The Value of Real-Time Energy Arbitrage with Energy Storage Systems

Abstract

The growing penetration of renewable generation has increased the volatility of energy prices, especially in the real-time market. Energy storage owners collect revenues from this price variation by performing energy arbitrage. This paper develops a framework to determine the value of energy arbitrage in the real-time and day-ahead markets. A statistical analysis on the historical energy market data of Pennsylvania-New Jersey-Maryland (PJM) reveals higher variations in the real-time prices than the day-ahead making the former more favorable for energy arbitrage. First, the maximum potential revenue from each market is calculated using a linear optimization program assuming a perfect foresight of future prices.

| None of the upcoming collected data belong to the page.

(** ** Blank lines *)

Lemma replicate_shift {A} n (x : A) l :
  replicate n x ++ x :: l = x :: replicate n x ++ l.
Proof. induction n as [|n IH]; [done|]. simpl. by rewrite IH. Qed.

Lemma iter_unget_spaces n : forall cons0 pend,
  Nat.iter n unget (mk_istream (replicate n SPACE ++ cons0) pend false false)
  = mk_istream cons0 (replicate n SPACE ++ pend) false false.
Proof.
  induction n as [|n IH]; intros cons0 pend; [done|].
  rewrite Nat.iter_succ_r. cbn [replicate app]. unfold unget at 2.
  cbn [failbit consumed pending]. rewrite IH. by rewrite replicate_shift.
Qed.

Lemma iter_do_unget n lx :
  Nat.iter n do_unget lx = set_input (Nat.iter n unget (input_ lx)) lx.
Proof.
  induction n as [|n IH]; [by destruct lx|]. simpl. rewrite IH. done.
Qed.

(** With [n] spaces of the line already read and [k] more ahead, the
    loop of [RemoveEmptyLines] puts the whole line back. *)
Lemma RemoveEmptyLines_loop_line k : forall fuel n lx cons0 c rest,
  input_ lx = mk_istream (replicate n SPACE ++ cons0)
                         (replicate k SPACE ++ c :: rest) false false ->
  starts_token c ->
  (k < fuel)%nat ->
  RemoveEmptyLines_loop fuel n lx
  = mk_Lexer c
      (mk_istream cons0 (replicate (n + k) SPACE ++ c :: rest) false false)
      (doc_ lx) (last_indent_ lx) (dedent_chain_ lx).
Proof.
  induction k as [|k IH]; intros [|fuel] n lx cons0 c rest Hi Hc Hf;
    try lia; cbn [RemoveEmptyLines_loop].
  - rewrite (get_c_char lx c rest) by (by rewrite Hi). cbn [c_].
    destruct Hc as (Hs & Hl & Hh).
    destruct (Ascii.eqb_spec c HASH); [done|].
    destruct (Ascii.eqb_spec c SPACE); [done|].
    destruct (Ascii.eqb_spec c LF); [done|]. cbn [negb andb].
    rewrite iter_do_unget. cbn [input_ set_input].
    rewrite Nat.iter_succ_r. unfold unget at 2.
    cbn [failbit consumed pending]. rewrite Hi. cbn [consumed].
    rewrite iter_unget_spaces. by rewrite Nat.add_0_r.
  - rewrite (get_c_char lx SPACE (replicate k SPACE ++ c :: rest))
      by (by rewrite Hi).
    cbn [c_]. change (Ascii.eqb SPACE HASH) with false.
    change (Ascii.eqb SPACE SPACE) with true.
    change (Ascii.eqb SPACE LF) with false. cbn [negb andb].
    rewrite (IH fuel (S n) _ cons0 c rest); [|by rewrite Hi|done|lia].
    cbn. by rewrite Nat.add_succ_r.
Qed.
(** Under the exact spectrum of rank-one matrices, every record built from
    a non-empty wavefunction stores the same, negative, entropy. *)
Lemma make_record_entropy (self : SPC.SPCFramework) (g : rng) (w : ndarray)
    (qs : SPC.QuantumState) :
  geev_rank_one NP ->
  ravel w <> [] ->
  make_record self g w = Ok qs ->
  SPC.entanglement_entropy qs = Fin pure_state_entropy.
Proof.
  intros Hlaw Hne Hm.
  set (noisy := array_add_real w (map Fin (noise_of g (length (ravel w))))).
  assert (Hnoisy : ravel noisy <> []).
  { subst noisy. unfold array_add_real. simpl. intros E.
    apply (f_equal (@length cplx)) in E.
    rewrite length_map, length_combine, length_map in E. unfold noise_of in E.
    rewrite length_map, length_seq, Nat.min_id in E.
    destruct (ravel w); [contradiction | discriminate]. }
  destruct (normalize_cases noisy Hnoisy) as [(us & Hr & Hus & Hn & Hd)|Hp].
  - unfold make_record, noisy_density, noisy_state in Hm. fold noisy in Hm.
    rewrite Hd in Hm. simpl ravel in Hm.
    set (r := sqrt (Rsum (map sq2 us))) in *.
    rewrite eigvals_rank_one_finite in Hm.
    destruct (Hlaw (map cfin (map (scaled r) us))) as (l & Hl & Hperm).
    { apply cfin_finite. }
    { intros E. apply Hnoisy. rewrite Hus.
      destruct us; [reflexivity | discriminate]. }
    rewrite Hl in Hm. simpl in Hm.
    destruct (SPC._calculate_ethical_fidelity self w); simpl in Hm; [|discriminate].
    injection Hm as <-. simpl.
    rewrite fsum_cabs2_cfin in Hperm.
    assert (Hone : Rsum (map sq2 (map (scaled r) us)) = 1).
    { pose proof (norm_normalized (shape noisy) us Hr) as Hnn.
      rewrite norm_cfin in Hnn. injection Hnn as Hnn. fold r in Hnn.
      rewrite <- (sqrt_sqrt (Rsum (map sq2 (map (scaled r) us))))
        by apply Rsum_sq2_nonneg.
      rewrite Hnn. ring. }
    rewrite Hone in Hperm. eapply entropy_of_pure_spectrum, Hperm.
  - exfalso. unfold make_record, noisy_density, noisy_state in Hm. fold noisy in Hm.
    set (n := norm noisy) in *.
    assert (Hraise : eigvals (outer (ravel (array_div noisy n))
                                (map conj (ravel (array_div noisy n))))
                     = Raise LinAlgError).
    { pose proof (make_record_poisoned self g (array_div noisy n) Hp) as Hmp.
      pose proof (norm_poisoned _ Hp) as Hnn.
      apply eigvals_nonfinite.
      apply Exists_exists in Hp as (z & Hz & Hzn).
      unfold outer. clear Hmp Hnn.
      destruct (ravel (array_div noisy n)) as [|z0 rest] eqn:Er; [contradiction|].
      apply not_true_is_false. intros Hall.
      rewrite forallb_forall in Hall.
      assert (Hz' : cfinite z = true).
      { destruct Hz as [<-|Hz].
        - specialize (Hall _ (or_introl eq_refl)). simpl in Hall.
          apply andb_prop in Hall as [Hc _].
          destruct z0 as [[a| | |] [b| | |]]; simpl in *; try discriminate; reflexivity.
        - assert (Hrow : In (map (fun y => cmul z y) (map conj (z0 :: rest)))
                            (map (fun x => map (fun y => cmul x y) (map conj (z0 :: rest)))
                                 (z0 :: rest))).
          { apply in_map_iff. exists z. split; [reflexivity | now right]. }
          specialize (Hall _ Hrow). rewrite forallb_forall in Hall.
          assert (Hin : In (cmul z (conj z)) (map (fun y => cmul z y) (map conj (z0 :: rest)))).
          { apply in_map_iff. exists (conj z). split; [reflexivity|].
            apply in_map. now right. }
          specialize (Hall _ Hin).
          destruct z as [[a| | |] [b| | |]]; simpl in *; try discriminate; reflexivity. }
      destruct z as [x y]. unfold has_nan in Hzn. simpl in Hzn.
      destruct Hzn as [->| ->]; simpl in Hz'; try discriminate.
      destruct x; discriminate. }
    rewrite Hraise in Hm. discriminate.
Qed.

In this simulation, the real-time market revenues are twice as high as the day-ahead market. A more realistic assumption is also modeled to incorporate the uncertainties and forecast errors in both markets. Two techniques are proposed to handle the uncertainties: back-casting and normal errors. A dynamic shrinking horizon optimization algorithm is developed to better capture the maximum revenue of energy arbitrage in the real-time market based on the actual participation model of energy storage. Even under large forecast errors in the real-time market, higher arbitrage revenues are obtained using the proposed strategy compared to the day-ahead market with the perfect foresight. The higher arbitrage value of the real-time market is guaranteed under a wide range of forecast errors and storage parameters.